PROVIDED INFORMATION
(** Deck [dv] can be processed for [N] frames in world [w]: its record
    carries the JACK state, and all four port buffers are there. *)
Definition deck_ready (w : world) (N : nat) (dv : dev_ptr) : Prop :=
  exists (d : device_t) (jack : jack_t) (pi0 pi1 po0 po1 : port_t)
         (in0 in1 out0 out1 : list float32),
    heap w !! dv = Some d /\ local d = Some jack
    /\ ports_ready (port_buffers w) N (input_port jack) pi0 pi1 in0 in1
    /\ ports_ready (port_buffers w) N (output_port jack) po0 po1 out0 out1.

(** The loop body of [process_callback]. *)
Definition callback_body {T : Target} (env : environment) (N n : nat) : M unit :=
  let* dv := get (fun w => mjoin (device w !! n)) in
  let* dv := defined dv in
  process_deck env dv N.

(** ** Notions about deck initialisation *)

(** JACK and [malloc] grant everything asked of them. *)
Definition grants_all (env : environment) : Prop :=
  (forall t, is_Some (env_client_open env t).1)
  /\ (forall t, env_set_process_callback env t = 0%Z)
  /\ (forall t, env_malloc env t = true)
  /\ (forall t, is_Some (env_port_register env t)).
(** C4.  [handleCapture] returns a captured piece exactly when the move is
    a qualifying jump and the square half-way holds a piece of the other
    player; the piece and square it then returns are that piece and that
    square.  For any other geometry, and over an empty or a friendly
    midpoint, it returns the result without capture. *)
Theorem handleCapture_credits_exactly_jumps
        (b : Board) (from to : Square) (p : Piece) :
  ((exists q s, handleCapture b from to p = Ret (mkCaptureResult (Some q) s))
   <->
   (qualifyingJump from to p /\
    exists q, contentOf b (midpoint from to) = Pc q /\ player q <> player p))
  /\
  (forall q s,
     handleCapture b from to p = Ret (mkCaptureResult (Some q) s) ->
     contentOf b (midpoint from to) = Pc q /\ s = Some (midpoint from to))
  /\
  (~ qualifyingJump from to p \/
   contentOf b (midpoint from to) = Null \/
   (exists q, contentOf b (midpoint from to) = Pc q /\ player q = player p) ->
   handleCapture b from to p = Ret noCapture).
Proof.
  unfold handleCapture, contentOf.
  match goal with
  | |- context [if ?c then _ else _] =>
      destruct c eqn:G;
      [apply qualifyingJump_test in G |
       assert (NQ : ~ qualifyingJump from to p)
         by (rewrite <- qualifyingJump_test; congruence)]
  end.
  - pose proof (qualifyingJump_mid G) as M.
    set (mr := row from + Z.sgn (row to - row from) *
                (if 0 <? Z.abs (row to - row from) then 1 else 0)) in *.
    set (mc := col from + Z.sgn (col to - col from) * 1) in *.
    rewrite <- M. cbn [row col].
    destruct (boardGet b mr mc) as [x | |] eqn:E; cbn [bind].
    + apply boardGet_Ret in E. rewrite E.
      destruct x as [| | q]; [| | destruct (PlayerColor_eqb (player q) (player p)) eqn:D;
                                    cbn [negb]].
      * split; [| split].
        -- split; [intros [q [s H]]; discriminate |].
           intros [_ [q [H _]]]; discriminate.
        -- intros q s H; discriminate.
        -- reflexivity.
      * split; [| split].
        -- split; [intros [q [s H]]; discriminate |].
           intros [_ [q [H _]]]; discriminate.
        -- intros q s H; discriminate.
        -- reflexivity.
      * apply PlayerColor_eqb_eq in D. split; [| split].
        -- split; [intros [q' [s H]]; discriminate |].
           intros [_ [q' [H N]]]. congruence.
        -- intros q' s H; discriminate.
        -- reflexivity.
      * apply PlayerColor_eqb_neq in D. split; [| split].
        -- split; [| intros _; eauto].
           intros _. split; [exact G |]. eauto.
        -- intros q' s H. injection H as <- <-. auto.
        -- intros [H | [H | [q' [H N]]]]; [contradiction | discriminate |].
           congruence.
    + assert (U : cellAt b mr mc = Undef).
      { destruct (cellAt b mr mc) eqn:C; [reflexivity | |];
          rewrite cellAt_boardGet in E by congruence; discriminate. }
      rewrite U. split; [| split].
      * split; [intros [q [s H]]; discriminate |].
        intros [_ [q [H _]]]; discriminate.
      * intros q s H; discriminate.
      * intros [H | [H | [q' [H N]]]]; [contradiction | discriminate ..].
    + unfold boardGet in E. destruct (nthZ b mr); discriminate.
  - split; [| split].
    + split; [intros [q [s H]]; discriminate | tauto].
    + intros q s H; discriminate.
    + reflexivity.
Qed.

(** ** The scan of the win evaluator *)

Lemma scanMoves_pure (b : Board) (p : Piece) :
  wfBoard b = true -> onBoard (position p) = true ->
  scanMoves b p = Ret (scanMovesOf b p).
Proof.
  intros W O. unfold scanMoves, scanMovesOf. destruct (type p); try reflexivity.
  - now apply getNormalMoves_pure.
  - now apply getBagelMoves_no_history.
  - now apply getPancakeMoves_pure.
Qed.

Lemma afterScan_true_true : afterScan true true = ongoing.
Proof. reflexivity. Qed.

Lemma scan_spec (b : Board) (squares : list Square) :
  wfBoard b = true -> piecesOnBoard b = true ->
  Forall (fun s => onBoard s = true) squares ->
  forall rh bh,
    scan b squares rh bh =
    Ret (afterScan (rh || existsb (canMove b red) squares)
                   (bh || existsb (canMove b blue) squares)).
Proof.
  intros W P. induction 1 as [| s rest Hs _ IH]; intros rh bh.
  - cbn [scan existsb]. now rewrite !orb_false_r.
  - cbn [scan existsb]. unfold onBoard in Hs. apply inBounds_spec in Hs.
    rewrite boardGet_cellAt by tauto. cbn [bind]. unfold canMove at 1 3.
    destruct (cellAt b (row s) (col s)) as [| | q] eqn:C.
    + rewrite IH. reflexivity.
    + rewrite IH. reflexivity.
    + rewrite (scanMoves_pure b q W (cellAt_positioned _ _ _ P C)).
      cbn [bind]. rewrite !IH.
      destruct (player q); cbn [PlayerColor_eqb andb];
        destruct (nonEmpty (scanMovesOf b q)); cbn [andb orb];
        destruct rh, bh; cbn [andb orb]; reflexivity.
Qed.
(** * Reality-signed approvals: the signature protocol and the session machine

    A shallow embedding of the TypeScript sources
    - [src/lib/crypto/hash.ts]       (hashDocument, canonicalizeIntent),
    - [src/lib/crypto/signing.ts]    (sign, verify),
    - [src/lib/signature/payload.ts] (buildSignaturePayload, extractPayloadFields),
    - [src/lib/signature/create.ts]  (createRealitySignature, (de)serialize),
    - [src/lib/verification/verify.ts] (isValidSignatureFormat, verify),
    - the route POST /api/verify       (parseSignature),
    - [src/lib/session/approval-session.ts] (the approval session machine).

    JavaScript strings are sequences of UTF-16 code units; they are modelled
    as lists of [N].  The ECMAScript built-ins the sources call
    ([String.prototype.replace] with the three regular expressions of
    [canonicalizeIntent], [trim], [JSON.stringify], [JSON.parse]) are written
    out as functions on such lists.  Unicode normalisation, SHA-256, UTF-8,
    base64 and Ed25519 come from the platform and are parameters. *)

From Stdlib Require Import Strings.String Strings.Ascii Strings.Byte.
From Stdlib Require Import List NArith ZArith Bool Lia.
From Stdlib Require Import DecimalFacts DecimalZ.
Import ListNotations.

Local Open Scope N_scope.

(* ================================================================== *)
(** * JavaScript strings *)
(* ================================================================== *)

Module JS.

(** A UTF-16 code unit. *)
Definition char16 := N.

(** A JavaScript string. *)
Definition jsstring := list char16.

Definition char16_of_ascii (a : ascii) : char16 := N_of_ascii a.

(** An ASCII literal of the source text as a JavaScript string. *)
Fixpoint lit (s : string) : jsstring :=
  match s with
  | EmptyString => []
  | String a r => char16_of_ascii a :: lit r
  end.

Fixpoint jsstring_eqb (a b : jsstring) : bool :=
  match a, b with
  | [], [] => true
  | x :: a', y :: b' => (x =? y) && jsstring_eqb a' b'
  | _, _ => false
  end.

Definition TAB : char16 := 9.
Definition LF : char16 := 10.
Definition VT : char16 := 11.
Definition FF : char16 := 12.
Definition CR : char16 := 13.
Definition SP : char16 := 32.

(** ECMAScript [WhiteSpace] and [LineTerminator]: the characters matched by
    [\s] in a regular expression and stripped by [String.prototype.trim]. *)
Definition is_whitespace (c : char16) : bool :=
  (c =? TAB) || (c =? LF) || (c =? VT) || (c =? FF) || (c =? CR) || (c =? SP)
  || (c =? 160)                         (* U+00A0 *)
  || (c =? 5760)                        (* U+1680 *)
  || ((8192 <=? c) && (c <=? 8202))     (* U+2000 .. U+200A *)
  || (c =? 8232) || (c =? 8233)         (* U+2028, U+2029 *)
  || (c =? 8239)                        (* U+202F *)
  || (c =? 8287)                        (* U+205F *)
  || (c =? 12288)                       (* U+3000 *)
  || (c =? 65279).                      (* U+FEFF *)

(** The character class [[^\S\n]]: white space other than the line feed. *)
Definition is_inline_space (c : char16) : bool :=
  is_whitespace c && negb (c =? LF).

WHAT YOU NEED TO DO
Copy back the listing above exactly, but only from the line with "base64 and Ed25519" through the line with "Local Open Scope N_scope.", both ends included.

EXERCISE RESULT
    base64 and Ed25519 come from the platform and are parameters. *)

From Stdlib Require Import Strings.String Strings.Ascii Strings.Byte.
From Stdlib Require Import List NArith ZArith Bool Lia.
From Stdlib Require Import DecimalFacts DecimalZ.
Import ListNotations.

Local Open Scope N_scope.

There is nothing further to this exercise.